++++ RECORDED INFORMATION ++++
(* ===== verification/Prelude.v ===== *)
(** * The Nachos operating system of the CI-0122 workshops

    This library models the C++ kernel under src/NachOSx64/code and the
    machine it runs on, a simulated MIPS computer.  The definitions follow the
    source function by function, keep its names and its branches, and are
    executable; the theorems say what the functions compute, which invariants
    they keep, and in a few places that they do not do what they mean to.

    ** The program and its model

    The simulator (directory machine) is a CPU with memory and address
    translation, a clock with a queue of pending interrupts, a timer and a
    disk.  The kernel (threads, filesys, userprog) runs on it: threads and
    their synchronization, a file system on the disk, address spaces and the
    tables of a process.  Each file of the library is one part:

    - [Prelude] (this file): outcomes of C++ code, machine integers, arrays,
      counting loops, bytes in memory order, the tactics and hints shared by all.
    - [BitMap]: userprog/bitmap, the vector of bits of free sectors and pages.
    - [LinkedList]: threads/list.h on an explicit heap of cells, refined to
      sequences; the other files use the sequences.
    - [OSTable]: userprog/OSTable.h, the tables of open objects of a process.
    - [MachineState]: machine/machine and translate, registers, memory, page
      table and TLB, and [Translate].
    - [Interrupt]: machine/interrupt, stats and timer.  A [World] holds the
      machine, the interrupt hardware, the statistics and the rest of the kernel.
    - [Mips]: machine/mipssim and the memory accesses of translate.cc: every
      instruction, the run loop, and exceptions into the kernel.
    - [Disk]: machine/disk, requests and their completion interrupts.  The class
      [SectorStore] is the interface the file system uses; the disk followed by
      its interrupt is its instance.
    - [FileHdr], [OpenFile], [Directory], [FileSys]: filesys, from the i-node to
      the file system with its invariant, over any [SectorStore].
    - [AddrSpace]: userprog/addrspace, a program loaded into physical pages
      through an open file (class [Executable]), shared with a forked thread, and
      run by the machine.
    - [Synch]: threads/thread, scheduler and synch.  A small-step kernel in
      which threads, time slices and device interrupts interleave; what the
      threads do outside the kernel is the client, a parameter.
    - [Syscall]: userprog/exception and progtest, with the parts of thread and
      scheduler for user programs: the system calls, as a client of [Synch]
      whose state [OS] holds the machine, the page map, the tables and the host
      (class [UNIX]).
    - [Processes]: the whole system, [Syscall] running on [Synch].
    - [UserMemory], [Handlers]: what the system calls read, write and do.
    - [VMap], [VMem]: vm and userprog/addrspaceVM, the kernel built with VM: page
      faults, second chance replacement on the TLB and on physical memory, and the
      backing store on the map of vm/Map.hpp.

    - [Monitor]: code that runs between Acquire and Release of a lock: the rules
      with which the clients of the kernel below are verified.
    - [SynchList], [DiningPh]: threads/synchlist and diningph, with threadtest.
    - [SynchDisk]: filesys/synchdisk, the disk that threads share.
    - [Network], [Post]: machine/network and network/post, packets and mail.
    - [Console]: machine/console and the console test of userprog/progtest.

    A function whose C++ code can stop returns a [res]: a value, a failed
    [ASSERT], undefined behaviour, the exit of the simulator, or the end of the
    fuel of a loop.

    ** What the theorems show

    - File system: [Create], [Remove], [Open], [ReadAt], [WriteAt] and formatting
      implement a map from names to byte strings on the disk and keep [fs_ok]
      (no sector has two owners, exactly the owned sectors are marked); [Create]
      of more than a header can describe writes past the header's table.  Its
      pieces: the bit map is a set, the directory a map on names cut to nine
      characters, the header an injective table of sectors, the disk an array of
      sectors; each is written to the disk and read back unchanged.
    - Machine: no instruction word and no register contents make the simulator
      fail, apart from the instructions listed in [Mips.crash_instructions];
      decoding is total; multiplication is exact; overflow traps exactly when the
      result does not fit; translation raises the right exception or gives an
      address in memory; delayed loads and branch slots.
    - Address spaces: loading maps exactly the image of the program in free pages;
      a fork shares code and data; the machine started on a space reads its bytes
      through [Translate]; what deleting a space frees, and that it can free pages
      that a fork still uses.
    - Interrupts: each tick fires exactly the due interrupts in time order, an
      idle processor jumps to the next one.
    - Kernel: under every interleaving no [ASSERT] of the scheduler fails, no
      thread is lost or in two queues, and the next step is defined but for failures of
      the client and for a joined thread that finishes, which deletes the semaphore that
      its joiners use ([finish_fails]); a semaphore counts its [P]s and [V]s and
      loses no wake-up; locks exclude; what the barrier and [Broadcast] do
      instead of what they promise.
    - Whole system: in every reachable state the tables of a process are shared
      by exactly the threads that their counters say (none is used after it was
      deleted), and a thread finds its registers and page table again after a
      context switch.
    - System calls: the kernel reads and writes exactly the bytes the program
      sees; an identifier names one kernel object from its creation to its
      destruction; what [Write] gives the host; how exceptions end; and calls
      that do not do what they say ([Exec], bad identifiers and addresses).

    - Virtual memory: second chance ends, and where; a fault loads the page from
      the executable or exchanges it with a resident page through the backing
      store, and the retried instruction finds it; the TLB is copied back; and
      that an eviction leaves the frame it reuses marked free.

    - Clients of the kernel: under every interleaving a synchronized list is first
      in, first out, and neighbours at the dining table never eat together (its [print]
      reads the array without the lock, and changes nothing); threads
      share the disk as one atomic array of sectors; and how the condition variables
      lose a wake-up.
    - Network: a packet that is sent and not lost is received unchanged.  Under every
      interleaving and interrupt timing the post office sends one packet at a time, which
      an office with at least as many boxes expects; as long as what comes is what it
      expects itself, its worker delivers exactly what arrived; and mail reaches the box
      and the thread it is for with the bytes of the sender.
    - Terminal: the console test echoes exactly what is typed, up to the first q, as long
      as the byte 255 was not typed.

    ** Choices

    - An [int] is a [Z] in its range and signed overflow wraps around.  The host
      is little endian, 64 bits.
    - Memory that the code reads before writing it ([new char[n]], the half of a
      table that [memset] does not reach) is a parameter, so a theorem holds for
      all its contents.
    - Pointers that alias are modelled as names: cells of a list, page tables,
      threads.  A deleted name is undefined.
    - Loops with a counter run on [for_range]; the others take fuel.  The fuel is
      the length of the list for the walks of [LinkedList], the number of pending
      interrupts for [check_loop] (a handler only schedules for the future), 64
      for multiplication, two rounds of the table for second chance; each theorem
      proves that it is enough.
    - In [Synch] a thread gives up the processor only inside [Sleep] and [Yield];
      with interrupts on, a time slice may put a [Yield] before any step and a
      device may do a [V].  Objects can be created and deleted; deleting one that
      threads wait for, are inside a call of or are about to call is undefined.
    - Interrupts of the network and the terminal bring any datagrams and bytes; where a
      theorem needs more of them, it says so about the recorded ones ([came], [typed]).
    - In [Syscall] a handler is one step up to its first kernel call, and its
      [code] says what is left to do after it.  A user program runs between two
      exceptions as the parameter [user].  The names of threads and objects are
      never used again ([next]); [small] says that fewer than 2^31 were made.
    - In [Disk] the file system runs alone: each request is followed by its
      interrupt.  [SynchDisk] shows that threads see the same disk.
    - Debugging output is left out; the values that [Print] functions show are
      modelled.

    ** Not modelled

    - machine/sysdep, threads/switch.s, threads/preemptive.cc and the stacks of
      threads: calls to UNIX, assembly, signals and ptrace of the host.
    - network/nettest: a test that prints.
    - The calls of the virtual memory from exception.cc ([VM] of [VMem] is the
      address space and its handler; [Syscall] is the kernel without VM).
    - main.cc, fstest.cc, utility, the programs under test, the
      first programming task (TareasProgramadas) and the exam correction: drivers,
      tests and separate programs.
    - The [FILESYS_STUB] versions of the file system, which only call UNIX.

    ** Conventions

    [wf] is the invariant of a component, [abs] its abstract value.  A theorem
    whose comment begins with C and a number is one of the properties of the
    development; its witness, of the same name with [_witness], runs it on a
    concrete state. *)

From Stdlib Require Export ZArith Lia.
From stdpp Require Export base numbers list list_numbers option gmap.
++++
— REQUIRED ACTION —
Everything from the line containing "that an eviction" through the line containing "in, first out, and" in the material above should be retyped exactly, both ends included, and nothing more.

— RESPONSE AREA —
      that an eviction leaves the frame it reuses marked free.

    - Clients of the kernel: under every interleaving a synchronized list is first
      in, first out, and neighbours at the dining table never eat together (its [print]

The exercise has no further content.